[SUPPLIED RECORDS Boundary: Start]

Lemma updates_bind (m k : M unit) l F G :
  updates m l F -> updates k l G ->
  updates (m ≫= fun _ => k) l (fun f => G (F f)).
Proof.
  intros Hm Hk h f Hl. rewrite (bind_run _ _ _ _ _ (Hm h f Hl)).
  rewrite (Hk _ (F f)) by apply lookup_insert_eq.
  by rewrite insert_insert_eq.
Qed.

Lemma updates_for_each {A} (body : A -> M unit) l
    (F : A -> DataFrame -> DataFrame) xs :
  (forall x, updates (body x) l (F x)) ->
  updates (for_each xs body) l (each F xs).
Proof.
  intros Hbody. induction xs as [| x xs IH]; intros h f Hl.
  - by apply updates_ret.
  - simpl. apply (updates_bind _ _ _ _ _ (Hbody x) IH h f Hl).
Qed.

Lemma produces_ret l : produces (mret l) l (fun f => f).
Proof.
  intros h f Hl. exists l, h. split; [done |]. split; [done |].
  apply extends_refl.
Qed.

Lemma produces_bind (m : M nat) (k : nat -> M nat) l F G :
  produces m l F -> (forall l', produces (k l') l' G) ->
  produces (m ≫= k) l (fun f => G (F f)).
Proof.
  intros Hm Hk h f Hl.
  destruct (Hm h f Hl) as (l1 & h1 & Hrun1 & Hl1 & Hext1).
  destruct (Hk l1 h1 (F f) Hl1) as (l2 & h2 & Hrun2 & Hl2 & Hext2).
  exists l2, h2. rewrite (bind_run _ _ _ _ _ Hrun1).
  split; [done |]. split; [done |]. by apply extends_trans with l1 h1.
Qed.

Lemma produces_after (m : M unit) (k : M nat) l F G :
  updates m l F -> produces k l G ->
  produces (m ≫= fun _ => k) l (fun f => G (F f)).
Proof.
  intros Hm Hk h f Hl. rewrite (bind_run _ _ _ _ _ (Hm h f Hl)).
  destruct (Hk (<[l := F f]> h) (F f)) as (l2 & h2 & Hrun2 & Hl2 & Hext2);
    [apply lookup_insert_eq |].
  exists l2, h2. split; [done |]. split; [done |].
  apply extends_trans with l (<[l := F f]> h); [| done].
  by apply extends_update with f.
Qed.

(** ** The blocks of [_clean_data] *)

Section blocks.
Context (pd : Pandas) (l : nat).

Lemma drop_duplicates_produces :
  produces (df_drop_duplicates l) l frame_drop_duplicates.
Proof.
  intros h f Hl. rewrite (run_drop_duplicates h l f Hl).
  eexists _, _. split; [done |]. split; [apply lookup_insert_eq |].
  apply extends_alloc.
Qed.

Lemma clean_member_id_updates :
  updates (clean_member_id pd l) l (clean_member_id_frame pd).
Proof.
  intros h f Hl. unfold clean_member_id, clean_member_id_frame, has_column.
  rewrite (bind_run _ _ _ _ _ (run_columns h l f Hl)).
  case_bool_decide as Hc.
  - rewrite (bind_run _ _ _ _ _ (run_getitem h l f Hl _ Hc)).
    rewrite !fmap_rowwise. apply (run_setitem h l f Hl).
  - by apply updates_ret.
Qed.

Lemma clean_age_produces :
  produces (clean_age pd l) l (clean_age_frame pd).
Proof.
  intros h f Hl. unfold clean_age, clean_age_frame, has_column.
  rewrite (bind_run _ _ _ _ _ (run_columns h l f Hl)).
  case_bool_decide as Hc; [| by apply produces_ret].
  rewrite (bind_run _ _ _ _ _ (run_getitem h l f Hl _ Hc)).
  rewrite !fmap_rowwise.
  rewrite (bind_run _ _ _ _ _ (run_setitem h l f Hl _ _ _)).
  set (f1 := assign "age" DNumber _ f). set (h1 := <[l := f1]> h).
  assert (Hl1 : h1 !! l = Some f1) by apply lookup_insert_eq.
  assert (Hc1 : "age" ∈ column_names f1)
    by (apply column_names_assign; by left).
  rewrite (bind_run _ _ _ _ _ (run_getitem h1 l f1 Hl1 _ Hc1)).
  rewrite (bind_run _ _ _ _ _ (run_getitem h1 l f1 Hl1 _ Hc1)).
  rewrite !fmap_rowwise, zip_with_rowwise. rewrite (run_mask h1 l f1 Hl1).
  eexists _, _. split; [done |]. split; [apply lookup_insert_eq |].
  apply extends_trans with l h1; [by apply extends_update with f |].
  apply extends_alloc.
Qed.

Lemma clean_gender_updates :
  updates (clean_gender pd l) l (clean_gender_frame pd).
Proof.
  intros h f Hl. unfold clean_gender, clean_gender_frame, has_column.
  rewrite (bind_run _ _ _ _ _ (run_columns h l f Hl)).
  case_bool_decide as Hc; [| by apply updates_ret].
  rewrite (bind_run _ _ _ _ _ (run_getitem h l f Hl _ Hc)).
  rewrite !fmap_rowwise.
  rewrite (bind_run _ _ _ _ _ (run_setitem h l f Hl _ _ _)).
  set (f1 := assign "gender" DObject _ f). set (h1 := <[l := f1]> h).
  assert (Hl1 : h1 !! l = Some f1) by apply lookup_insert_eq.
  assert (Hc1 : "gender" ∈ column_names f1)
    by (apply column_names_assign; by left).
  rewrite (bind_run _ _ _ _ _ (run_getitem h1 l f1 Hl1 _ Hc1)).
  rewrite !fmap_rowwise. rewrite (run_setitem h1 l f1 Hl1).
  unfold h1. by rewrite insert_insert_eq.
Qed.

Lemma clean_amount_produces col :
  produces (clean_amount pd col l) l (clean_amount_frame pd col).
Proof.
  intros h f Hl. unfold clean_amount, clean_amount_frame, has_column.
  rewrite (bind_run _ _ _ _ _ (run_columns h l f Hl)).
  case_bool_decide as Hc; [| by apply produces_ret].
  rewrite (bind_run _ _ _ _ _ (run_getitem h l f Hl _ Hc)).
  rewrite !fmap_rowwise.
  rewrite (bind_run _ _ _ _ _ (run_setitem h l f Hl _ _ _)).
  set (f1 := assign col DNumber _ f). set (h1 := <[l := f1]> h).
  assert (Hl1 : h1 !! l = Some f1) by apply lookup_insert_eq.
  assert (Hc1 : col ∈ column_names f1)
    by (apply column_names_assign; by left).
  rewrite (bind_run _ _ _ _ _ (run_getitem h1 l f1 Hl1 _ Hc1)).
  rewrite !fmap_rowwise. rewrite (run_mask h1 l f1 Hl1).
  eexists _, _. split; [done |]. split; [apply lookup_insert_eq |].
  apply extends_trans with l h1; [by apply extends_update with f |].
  apply extends_alloc.
Qed.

[SUPPLIED RECORDS Boundary: End]

WHAT TO DO ▸ Pick out and copy the lines of the material that include the word "DNumber".

ANSWER SECTION ▸
  set (f1 := assign "age" DNumber _ f). set (h1 := <[l := f1]> h).
  set (f1 := assign col DNumber _ f). set (h1 := <[l := f1]> h).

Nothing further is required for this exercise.